The National Ledger, which has repeatedly published blog-like articles appearing on Google News in what appears to be a sustained effort to attack Churchill's character, repeats the lie that Churchill is a "fake Indian college professor."(4) There is absolutely no evidence for this claim. Even if we indulged the blood quantum argument, there is no evidence showing that Churchill knew he had no indigenous blood quantum, which he does. By other criteria, such as community recognition, Churchill is of First Nation ethnicity.
Others, such as Hawaii Reporter editor and president Malia Zimmerman, have recently insinuated that Churchill is lying about his indigenous identity, saying that he "ducks the subject" of "his claims to be an American Indian."(5) Zimmerman has also spread KHOW and Michelle Malkin's lie about what Churchill said at a bookstore in August 2003, in quotes taken out of context from three hours of audio publicly available on the Internet (http://www.radio4all.net/proginfo.php?id=7592).(5) These files, which have long been on the Internet, are not "tapes," and they were not "obtained" by Dan Caplis, Craig Silverman, or any other persyn.
In a racist, Ann Coulter-inspired fashion, blog thug Ralph Kinney Bennett, appearing in Google "News" search results, repeats as fact the lie that "li'l Injun that could" Churchill is a "pseudo-Indian."(6)
A Pacific News Service writer pointed out recently that the idea of blood quantum has been used to attack indigenous people and even to deny resources to individuals who have an indigenous blood quantum, but who cannot join Uncle $am-recognized tribes.(7) Honorary white oppressor David Yeagley, on FrontPageMagazine.com, builds up an argument that could actually prove that Churchill has an indigenous blood quantum: some actual First Nations people refused to register themselves as such with the u.$. government, but then he makes a ridiculously simplistic argument about how Churchill "advocates the non-existence of the Indian race" because he doesn't believe in measures of "Indian blood."(8) In actuality, Yeagley's argument is the equivalent of Uncle $am's not recognizing Italians as Italians. What gets left out is that nation-formation of Italian ethnicity is not left up to Uncle $am, but Italians.

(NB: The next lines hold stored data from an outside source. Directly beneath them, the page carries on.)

(** C30: The life of a terminal.  A first request whose key can be read
    connects to the workspace's container; once connected, the session is
    registered in the cache with this instance and a shell is asked for; once
    the shell is there the client is told its id, and input with that id is
    written to that shell of that connection.  When the connection closes,
    the cache entry of the workspace is what it was, and so is the state of
    the instance, but that it now has a record of the user's connections:
    input that comes late then throws.  A request whose key cannot be read
    throws, and leaves that record only. *)
Theorem terminal_lifecycle uid sid uuid key client x conn w :
  workspace_in (w_cache w) uuid = Some x → conn_of (w_loc w) uid uuid = None →
  c_sshs x !! sid = None → on_k8s_dev = false →
  let sh := uuid_of (S (w_rng w)) in
  let known := es_set_conns (with_user uid (es_conns (w_loc w))) (w_loc w) in
  if key_parses key then
    ∃ w1 w2 w3, handleSSHConnection uid sid uuid key w = (Ok tt, w1) ∧
      w_out w1 = w_out w ++ [Ssh (w_rng w) (SshConnect ("workspace-" +:+ uuid) 22 "devuser" key)] ∧
      w_cache w1 = w_cache w ∧
      conn_ready conn uid sid uuid w1 = (Ok tt, w2) ∧
      workspace_in (w_cache w2) uuid = Some (registered sid (es_id (w_loc w)) x) ∧
      w_out w2 = w_out w1 ++ [Ssh conn (SshShell "xterm")] ∧
      shell_started true uid sid uuid client w2 = (Ok tt, w3) ∧
      w_out w3 = w_out w2 ++ [Redis "socket.send" None (SocketSend uid sid "ssh" (SSHOpen sh client))] ∧
      (∀ input, handleSSHData uid uuid sh input w3 = (Ok tt, add_out (Ssh conn (SshWrite sh input)) w3)) ∧
      ∃ w4, conn_close uid sid uuid w3 = (Ok tt, w4) ∧
        w_loc w4 = known ∧ workspace_in (w_cache w4) uuid = Some x ∧ w_out w4 = w_out w3 ∧
        ∀ input, handleSSHData uid uuid sh input w4 = (Throw TypeError, w4)
  else ∃ w1, handleSSHConnection uid sid uuid key w = (Throw (PlainError "Cannot parse privateKey"), w1) ∧
    w_loc w1 = known ∧ w_cache w1 = w_cache w ∧ w_out w1 = w_out w.
Proof.
  intros Hx Hc Hs Hdev sh known. pose proof (handleSSHConnection_first uid sid uuid key w Hc Hdev) as H1. cbv zeta in H1.
  destruct (key_parses key); [|by eexists]. set (w1 := add_out _ _) in H1.
  assert (es_conns (w_loc w1) !! uid = Some (default ∅ (es_conns (w_loc w) !! uid))) as Hu1 by apply lookup_insert_eq.
  set (c1 := MkConn conn sid []).
  set (w1' := set_loc (λ s, es_set_conns (alter (<[uuid := c1]>) uid (es_conns s)) s) w1).
  assert (conn_of (w_loc w1') uid uuid = Some c1) as Hcn by by eapply conn_of_insert.
  assert (conn_ready conn uid sid uuid w1 =
    (Ok tt, add_out (Ssh conn (SshShell "xterm")) (cache_ws uuid (registered sid (es_id (w_loc w)) x) w1'))) as H2.
  { unfold conn_ready. mstep by done. rewrite Hu1. mstep by done. fold c1 w1'.
    by erewrite (updateConnCache_add sid uid uuid x); [|done|exact Hcn]. }
  set (w2 := add_out _ _) in H2.
  destruct (shell_started_run uid sid uuid client c1 w2 Hcn) as (w3 & H3 & Hc3 & Hcn3 & Hl3 & Ho3).
  change (w_rng w2) with (S (w_rng w)) in *. fold sh in Hcn3, Hl3, Ho3.
  assert (workspace_in (w_cache w2) uuid = Some (registered sid (es_id (w_loc w)) x)) as Hx2 by apply workspace_in_set_eq.
  exists w1, w2, w3. do 8 (split; [done|]). split.
  { intros input. by apply (handleSSHData_run _ _ _ _ _ _ Hcn3), (proj2 (includes_spec sh [sh])), list_elem_of_singleton. }
  unfold conn_close. mstep by done.
  rewrite (updateConnCache_remove sid uuid (registered sid (es_id (w_loc w)) x)) by (simpl; by rewrite Hc3).
  eexists. split; [done|].
  assert (∀ wz : W, w_loc wz = known → ∀ input, handleSSHData uid uuid sh input wz = (Throw TypeError, wz)) as Hlate.
  { intros wz Hz input. unfold handleSSHData. mstep by done. rewrite Hz. unfold known, with_user. simpl.
    rewrite lookup_insert_eq. unfold conn_of in Hc. by destruct (es_conns (w_loc w) !! uid) as [m|]; simpl in *; [rewrite Hc|]. }
  assert (alter (delete uuid) uid (es_conns (w_loc w3)) = with_user uid (es_conns (w_loc w))) as Hback.
  { rewrite Hl3. by apply reopened_conns. }
  split; [|split; [|split; [done|]]].
  - simpl. rewrite Hback, Hl3. done.
  - simpl. rewrite workspace_in_set_eq. f_equal.
    unfold unregistered, registered, ws_with_sshs. simpl. rewrite delete_insert_id by done. by destruct x.
  - apply Hlate. simpl. rewrite Hback, Hl3. done.
Qed.

(** The terminal of a second session is mute.  While a user's connection,
    opened by another of the user's sessions, is there, a terminal request
    from a new session is granted (the client is given a shell) but the new
    session is not registered; the gateway then finds no instance for its
    input, tells the client that all its terminals are closed, and nothing
    reaches the shell. *)
Theorem second_session_mute `{!MembershipRpc, !Auth, !Redlock, !Health, !Users} uid sid uuid key client x c w :
  workspace_in (w_cache w) uuid = Some x → conn_of (w_loc w) uid uuid = Some c → c_sshs x !! sid = None →
  let sh := uuid_of (w_rng w) in
  ∃ w1 w2, handleSSHConnection uid sid uuid key w = (Ok tt, w1) ∧
    shell_started true uid sid uuid client w1 = (Ok tt, w2) ∧ w_cache w2 = w_cache w ∧
    w_out w2 = w_out w ++ [Ssh (cn_conn c) (SshShell "xterm");
                           Redis "socket.send" None (SocketSend uid sid "ssh" (SSHOpen sh client))] ∧
    ∀ (g : world C Gateway) socketId input cid v,
      w_cache g = w_cache w2 → cached_answer (w_cache g) uid uuid = Some v → mtruthy v = true →
      env_healthy "undefined" = false →
      ∃ g', handleEnvMessage socketId uid sid (SSHData uuid sh input) cid g = (Ok tt, g') ∧
        w_out g' = w_out g ++ [ToSocket socketId "ssh" (SSHClosed sh (Some true))].
Proof.
  intros Hx Hc Hs sh. destruct (conn_of_user _ _ _ _ Hc) as [conns Hu].
  set (w1 := add_out (Ssh (cn_conn c) (SshShell "xterm")) w).
  assert (handleSSHConnection uid sid uuid key w = (Ok tt, w1)) as Hreq.
  { unfold handleSSHConnection. mstep by done. rewrite Hu, Hc. mstep by done. by apply handleNewSSHSession_run. }
  destruct (shell_started_run uid sid uuid client c w1 Hc) as (w2 & Hsh2 & Hc2 & _ & _ & Ho2).
  exists w1, w2. do 3 (split; [done|]). split; [rewrite Ho2; simpl; by rewrite <- app_assoc|].
  intros g socketId input cid v Hg Hm Hv Hun. rewrite Hc2 in Hg. change (w_cache w1) with (w_cache w) in Hg.
  unfold handleEnvMessage. mstep by done. cbn [env_uuid]. rewrite Hg, Hx.
  mstep by (rewrite checkMembership_run, Hm; done). rewrite Hv. cbn [negb env_action env_instance].
  rewrite bool_decide_true by (unfold stickyActions; set_solver). cbv zeta. rewrite Hs. change (default "undefined" None) with "undefined". rewrite Hun.
  cbn [negb]. unfold handleSSHSLoss. mstep by done. by eexists.
Qed.

(** What closing one shell does: the shell is closed, the client told. *)
Definition close_trace uid sid c (sh : string) : list effect :=
  [Ssh (cn_conn c) (SshCloseShell sh); Redis "socket.send" None (SocketSend uid sid "ssh" (SSHClosed sh None))].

In Ward Churchill's 1993 Indians Are Us? : Culture and Genocide in Native North America , for example, Churchill writes extensively on misappropriations of indigenous culture. Churchill does not say that a white persyn should be able to declare him/herself native whenever s/he wants. In fact, it is David Yeagley who threatens the existence of the indigenous population in North Amerika by defining "native" in such a way as to make the number of indigenous people decline over time on the basis of blood quantum. Yeagley talks about a dilution of indigenous blood, but there is no scientific basis for saying that blood quantum by itself determines nationality. Genocide is the destruction of peoples, not specific genes.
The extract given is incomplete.